Out on the street, he texted, I’m going to buy this album because it reminds me of you. I bet it’s beautiful music.

The fiction he created tugged his feelings along in its wake, and soon he was missing her, and wanting her to visit again, even though the last time had not been successful at all. He would give her the album when he showed up at her door, and they would listen to it together, although he did not even know if the album existed except in his head. But he knew how it would sound: lyrical and old fashioned, with an edge that came from loneliness. Did people listen to that kind of music anymore? He knew that he didn’t. He waited for the walk signal and typed.

The clerk told me the songs were written for his wife, and that they came out sadder than he had intended. One of them is called Shannon’s Song. That’s the one I’m most interested in. Guess why?

He was digging himself a very deep hole, but it was a comfortable hole. The cars pushed across the intersection toward the center of downtown, stopping and starting, and he was apart from it all, walking through them to the other side of the street and then texting, I’m sorry for the way I acted when you were here. I’ll take responsibility for that, although obviously it was hard time for me, with my wife taking the kids to Florida. I didn’t want to make you part of that drama though. That wasn’t fair.

He thought of typing, I was nasty to you, but he stopped short.

He would save that for the Alaska girl, change it to, I’m going to be nasty to you.

He joined the flow of traffic and became anonymous, still typing out words when the procession slowed or stopped, and then the words began to come back in a dribble. A twinge of disappointment that they were so passive and conciliatory. Was this the same woman who had made him sleep on his own couch, had thrown a box of Kleenex at his head, and told him he was a child? The exact words, actually, had been, “How can you have children yourself when you’re such a child?” They hurt at the time but now, remembering them, he took them on as part of the puzzle that made up who he was, a confusion he presented to the world and made him as special as a complicated film. Because he did have children, and he was a good father, or at least passable, and here she was, telling him, you really hurt me, you know.

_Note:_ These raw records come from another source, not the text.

(* ===== verification/RunEvents.v ===== *)
(** * The run events

    [assistant-v2/events.ts]: the closed set of events of an assistant run, the bounds of
    their payloads, and the functions that encode a payload for the journal and read it
    back.  The schema literals are the functions [payload_ok] (what they refine) and
    [payload_of] (the shape they accept, unknown keys refused). *)
From S2P Require Import Prelude Js SafeJson.
From S2P Require Import Policy.
Import Permissions.
Open Scope Z_scope.
#[local] Arguments u : simpl never.

Definition MAX_UTF8_BYTES : Z := 256.
Definition MAX_ARRAY : nat := 12.
Definition MAX_PAYLOAD_BYTES : Z := 65536.

(** ** Payloads *)

Inductive SearchAccess : Set := search_read | search_write | search_any.
Inductive LoadSource : Set := from_cache | from_discovery.
Inductive SuspendReason : Set := awaiting_confirmation | awaiting_clarification.
#[export] Instance search_access_dec : EqDecision SearchAccess.
Proof. solve_decision. Defined.
#[export] Instance load_source_dec : EqDecision LoadSource.
Proof. solve_decision. Defined.
#[export] Instance suspend_reason_dec : EqDecision SuspendReason.
Proof. solve_decision. Defined.

Record EventUsage := {
  usage_prompt : option Z;
  usage_completion : option Z;
  usage_estimated : option Z;
}.

(** The attempts of a model call are 1 and 2. *)
Inductive RunEventPayload : Type :=
| run_started (requestHash : jstr)
| model_started (modelCall : Z) (second_attempt : bool) (loadedOperationIds : list jstr) (cacheSeeded : bool)
| model_completed (modelCall : Z) (second_attempt : bool) (chatMessageId : option jstr) (usage : EventUsage)
    (latencyMs : Z)
| api_search_started (searchIndex : Z) (access : SearchAccess) (groups : list FeatureGroup)
| api_operations_loaded (operationIds : list jstr) (source : LoadSource)
| tool_requested (toolCallId actionName argumentsHash : jstr)
| tool_denied (toolCallId actionName code : jstr) (actionResultId : option jstr)
| tool_started (toolCallId actionName : jstr)
| tool_completed (toolCallId actionName actionResultId : jstr)
| operation_prepared (operationId confirmationId : jstr) (batchId : option jstr)
| operation_confirmed (operationId confirmationId : jstr)
| operation_started (operationId : jstr)
| operation_completed (operationId actionResultId : jstr)
| clarification_required (clarificationId actionResultId : jstr)
| run_suspended (reason : SuspendReason)
| run_completed (chatMessageId : option jstr) (actionResultIds : list jstr)
| run_failed (code : jstr).

Definition eventType (p : RunEventPayload) : string :=
  match p with
  | run_started _ => "run.started" | model_started _ _ _ _ => "model.started"
  | model_completed _ _ _ _ _ => "model.completed" | api_search_started _ _ _ => "api.search_started"
  | api_operations_loaded _ _ => "api.operations_loaded" | tool_requested _ _ _ => "tool.requested"
  | tool_denied _ _ _ _ => "tool.denied" | tool_started _ _ => "tool.started"
  | tool_completed _ _ _ => "tool.completed" | operation_prepared _ _ _ => "operation.prepared"
  | operation_confirmed _ _ => "operation.confirmed" | operation_started _ => "operation.started"
  | operation_completed _ _ => "operation.completed" | clarification_required _ _ => "clarification.required"
  | run_suspended _ => "run.suspended" | run_completed _ _ => "run.completed" | run_failed _ => "run.failed"
  end.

Of course he had. It had been impossible not to hurt her, what her hair trigger responses to everything he ever said and did. It was not that he was unkind—he had sent her flowers, he had called her sweet things—but he had to admit that later on he had made a game of poking at those tender places to draw out her anger and pain, the way a better person might have tried to coax out love.

He had used that word often, but she said it was a word she did not just throw around, she wanted it to mean something, and remembering that, he decided, it did mean something, it meant a lot. But he couldn’t use it anymore, not honestly, so he wrote, I’ve lost twenty pounds, you know. I don’t eat the way I used to eat. I don’t think about food at all. It actually feels good to be hungry. It’s like any other little pleasure. It’s like shaving or walking.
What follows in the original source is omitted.